选择生长状态良好的细胞，浑圆透亮，大小均一，边缘清晰，排列整齐，呈半致密分布。弃上清，以不完全培养基洗涤一次后，用10mL不完全培养基将骨髓瘤细胞（SP2/0）轻轻吹下。

2. 脾淋巴细胞的准备

a、取加强免疫后3天的小鼠，摘除眼球采血供分离阳性血清。

b、颈脱位将小鼠致死，用75%酒精消毒体表5min，随即放入超净台内小鼠解剖板上，左侧卧位，用7号针头固定四肢。

c、无菌打开腹腔取出脾脏，用基础培养基洗涤，并仔细去掉周围附着的结缔组织。

d、随后将脾脏转移到另一个盛有DMEM的平皿中。以弯头针头压住脾脏，用小针头在脾脏上插孔，并用镊子挤压，使脾细胞充分释放，制成脾细胞悬液。

3. 饲养细胞的制备

取一只健康的ICR小鼠，摘眼球采血，颈脱臼处死，体表消毒和固定后，从大腿上剪开皮肤，暴露腹膜，酒精棉球消毒腹膜。
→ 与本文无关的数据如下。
Lemma GetNumberCruncher_serving env tl extra self :
  GetNumberCruncher self (serving_state env tl extra)
  = (Ok (VPointer "INumberCruncher" (4 + length extra)),
     serving_state env tl (extra ++ [cruncher 1])).
Proof.
  unfold GetNumberCruncher.
  rewrite (bind_ok _ _ _ (VRef 2) (serving_state env tl extra))
    by (apply global_ok, loaded_globals_NumberCruncher).
  rewrite (bind_ok _ _ _ (VRef (4 + length extra))
             (serving_state env tl (extra ++ [cruncher 0]))).
  2:{ unfold comtypes.COMObject_new, serving_state, loaded_heap. cbn -[loaded_state].
      reflexivity. }
  rewrite (bind_ok _ _ _ (VRef 1) (serving_state env tl (extra ++ [cruncher 0])))
    by (apply global_ok, loaded_globals_MyInterfaces).
  rewrite (bind_ok _ _ _ (VInterface "INumberCruncher")
             (serving_state env tl (extra ++ [cruncher 0])))
    by (apply getattr_ok; reflexivity).
  unfold comtypes.QueryInterface.
  assert (Hlast : heap (serving_state env tl (extra ++ [cruncher 0])) !! (4 + length extra)
                  = Some (cruncher 0)).
  { unfold serving_state; cbn [heap]. rewrite app_assoc.
    replace (4 + length extra) with (length (loaded_heap tl ++ extra))
      by (rewrite length_app; reflexivity).
    apply heap_lookup_last. }
  rewrite (bind_ok _ _ _ (VList [VInterface "INumberCruncher"])
             (serving_state env tl (extra ++ [cruncher 0]))).
  2:{ apply getattr_ok. unfold find_attr. rewrite Hlast. reflexivity. }
  cbn [comtypes.implements existsb comtypes.is_interface].
  change (("INumberCruncher" =? "INumberCruncher")%string) with true.
  cbn [orb].
  rewrite (bind_ok _ _ _ tt (serving_state env tl (extra ++ [cruncher 1]))).
  { reflexivity. }
  unfold comtypes.AddRef. rewrite Hlast.
  unfold serving_state; cbn [heap globals trace].
  rewrite !app_assoc.
  replace (4 + length extra) with (length (loaded_heap tl ++ extra))
    by (rewrite length_app; reflexivity).
  rewrite heap_insert_last. reflexivity.
Qed.

Lemma frame_refl st : frame st st.
Proof. repeat split. exists []. now rewrite app_nil_r. Qed.

Lemma frame_alloc st o :
  frame st {| heap := heap st ++ [o]; globals := globals st; trace := trace st |}.
Proof. repeat split. now exists [o]. Qed.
用10mL注射器，12#针头，注射5-10mL HAT培养基到腹腔，右手固定注射器，左手持酒精棉球轻轻按摩腹部，抽回腹腔内液体，注入已准备好的容器中。

4. 细胞融合

a、将上述制备的骨髓瘤细胞与脾细胞混合于一支50mL的带盖的离心管中，1000rpm离心10min，上清要充分吸净，以免影响PEG的作用。
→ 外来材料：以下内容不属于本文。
(** * The Flow controller's Loader: graph construction, declare ordering,
      incremental evaluation.

    A shallow embedding of [Loader] (its [Apply], [loadNewGraph],
    [SortDeclareBlocks], [findDeclareDependencies], [populateComponentNodes],
    [MergeSubgraph], [EvaluateDependencies] and [concurrentEvalFn]) together
    with the properties established for it. *)

From Stdlib Require Import ZArith String Ascii List Lia Sorting.Sorted.
From stdpp Require Import base option list relations sorting gmap strings pretty fin_maps.

Local Open Scope string_scope.
Local Open Scope list_scope.

(** ** River syntax trees (package [ast])

    Only what the Loader inspects: a statement is an attribute or a block;
    a block has a dotted name, an optional label (the empty string when
    absent), the position of its name and a body of statements.  The
    expression of an attribute is kept as the list of the dotted paths it
    mentions. *)
Module ast.

Inductive Stmt : Type :=
| AttributeStmt (name : string) (value : list (list string))
| BlockStmtS (b : BlockStmt)
with BlockStmt : Type :=
| MkBlockStmt (Name : list string) (Label : string) (NamePos : nat)
              (Body : list Stmt).

Definition Name (b : BlockStmt) : list string :=
  match b with MkBlockStmt n _ _ _ => n end.
Definition Label (b : BlockStmt) : string :=
  match b with MkBlockStmt _ l _ _ => l end.
Definition NamePos (b : BlockStmt) : nat :=
  match b with MkBlockStmt _ _ p _ => p end.
Definition Body (b : BlockStmt) : list Stmt :=
  match b with MkBlockStmt _ _ _ body => body end.

(** [strings.Join(elems, sep)]. *)
Fixpoint Join (elems : list string) (sep : string) : string :=
  match elems with
  | [] => ""
  | [x] => x
  | x :: rest => x +:+ sep +:+ Join rest sep
  end.

(** [b.GetBlockName()]: the dotted name of the block. *)
Definition GetBlockName (b : BlockStmt) : string := Join (Name b) ".".

(** The nil [*ast.BlockStmt]; reading a missing key of a
    [map[string]*ast.BlockStmt] yields it. *)
Definition nilBlock : BlockStmt := MkBlockStmt [] "" 0 [].

End ast.
Export ast.

(** ** Diagnostics (package [diag]) *)
Module diag.

Inductive Severity := SeverityLevelWarn | SeverityLevelError.

Record Diagnostic := MkDiagnostic {
  Severity_ : Severity;
  Message : string;
  StartPos : option nat;
  EndPos : option nat
}.

Definition Diagnostics := list Diagnostic.

Definition isError (d : Diagnostic) : bool :=
  match Severity_ d with SeverityLevelError => true | _ => false end.

(** [diags.HasErrors()]. *)
Definition HasErrors (ds : Diagnostics) : bool := existsb isError ds.

Definition errorMsg (msg : string) : Diagnostic :=
  MkDiagnostic SeverityLevelError msg None None.

End diag.
Export diag.

(** ** Iterating over a Go map

    [for k, v := range m] visits every entry once, in an order the language
    leaves unspecified.  The order is a parameter of the model: any
    enumeration that is a permutation of the map's entries. *)
Class MapRange := {
  range : forall {K : Type} `{Countable K} {V : Type}, gmap K V -> list (K * V);
  range_Permutation : forall {K : Type} `{Countable K} {V : Type} (m : gmap K V),
    range m ≡ₚ map_to_list m
}.

(** The enumeration in stdpp's canonical order... *)
#[export] Instance canonicalRange : MapRange :=
  {| range := fun K _ _ V m => map_to_list m;
     range_Permutation := fun K _ _ V m => reflexivity _ |}.

(** ... and in the opposite order. *)
Program Definition reverseRange : MapRange :=
  {| range := fun K _ _ V m => rev (map_to_list m) |}.
Next Obligation. intros K ? ? V m. symmetry. apply Permutation_rev. Qed.

(** ** Ordering declare blocks by their dependencies *)
Module declare.

(** Reading a Go map with the zero value for a missing key. *)
Definition getList (graph : gmap string (list string)) (k : string) : list string :=
  default [] (graph !! k).
Definition getInt (inDegree : gmap string Z) (k : string) : Z :=
  default 0%Z (inDegree !! k).
Definition getBlock (blockByLabel : gmap string BlockStmt) (k : string) : BlockStmt :=
  default nilBlock (blockByLabel !! k).

(** [findDeclareDependencies]: the labels of [blockByLabel] named by a
    block statement of the body, looking into nested declare blocks. *)
Fixpoint findDeclareDependencies (declareBlock : BlockStmt)
    (blockByLabel : gmap string BlockStmt) {struct declareBlock} : list string :=
  match declareBlock with
  | MkBlockStmt _ _ _ body =>
      (fix each (stmts : list Stmt) : list string :=
         match stmts with
         | [] => []
         | BlockStmtS blockStmt :: rest =>
             let fullName := Join (Name blockStmt) "." in
             (if decide (fullName = "declare") then
                findDeclareDependencies blockStmt blockByLabel
              else if decide (is_Some (blockByLabel !! fullName)) then
                [fullName]
              else [])
             ++ each rest
         | AttributeStmt _ _ :: rest => each rest
         end) body
  end.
b、将融合管置于手掌中，轻轻振荡底部，务使两种细胞充分混匀。

c、用1mL吸管将预热的PEG在45~60s内缓慢加到融合管中，边加边轻轻摇匀。

d、立即滴加37℃预热的DMEM，使PEG稀释而失去作用，具体加法是用吸管在第一分钟内加1mL预热的不完全培养基，第二分钟内加2mL，第三分钟加8mL（遵照先慢后快的原则），37℃静置10min，1000rpm离心10min，弃上清。

e、加入5mL的HAT培养基，轻轻悬浮沉淀细胞，再加入适量的腹腔巨噬细胞，最后补加HAT至50mL左右。

f、分装于96孔细胞培养板，然后将培养板置37℃，5%CO2培养箱内培养。

g、5d后用HAT培养基换出一半培养基。

h、观察杂交瘤细胞的生长情况，待其细胞培养上清变黄或克隆分布至孔底面积的1/10以上时，吸取适量细胞上清进行抗体检测。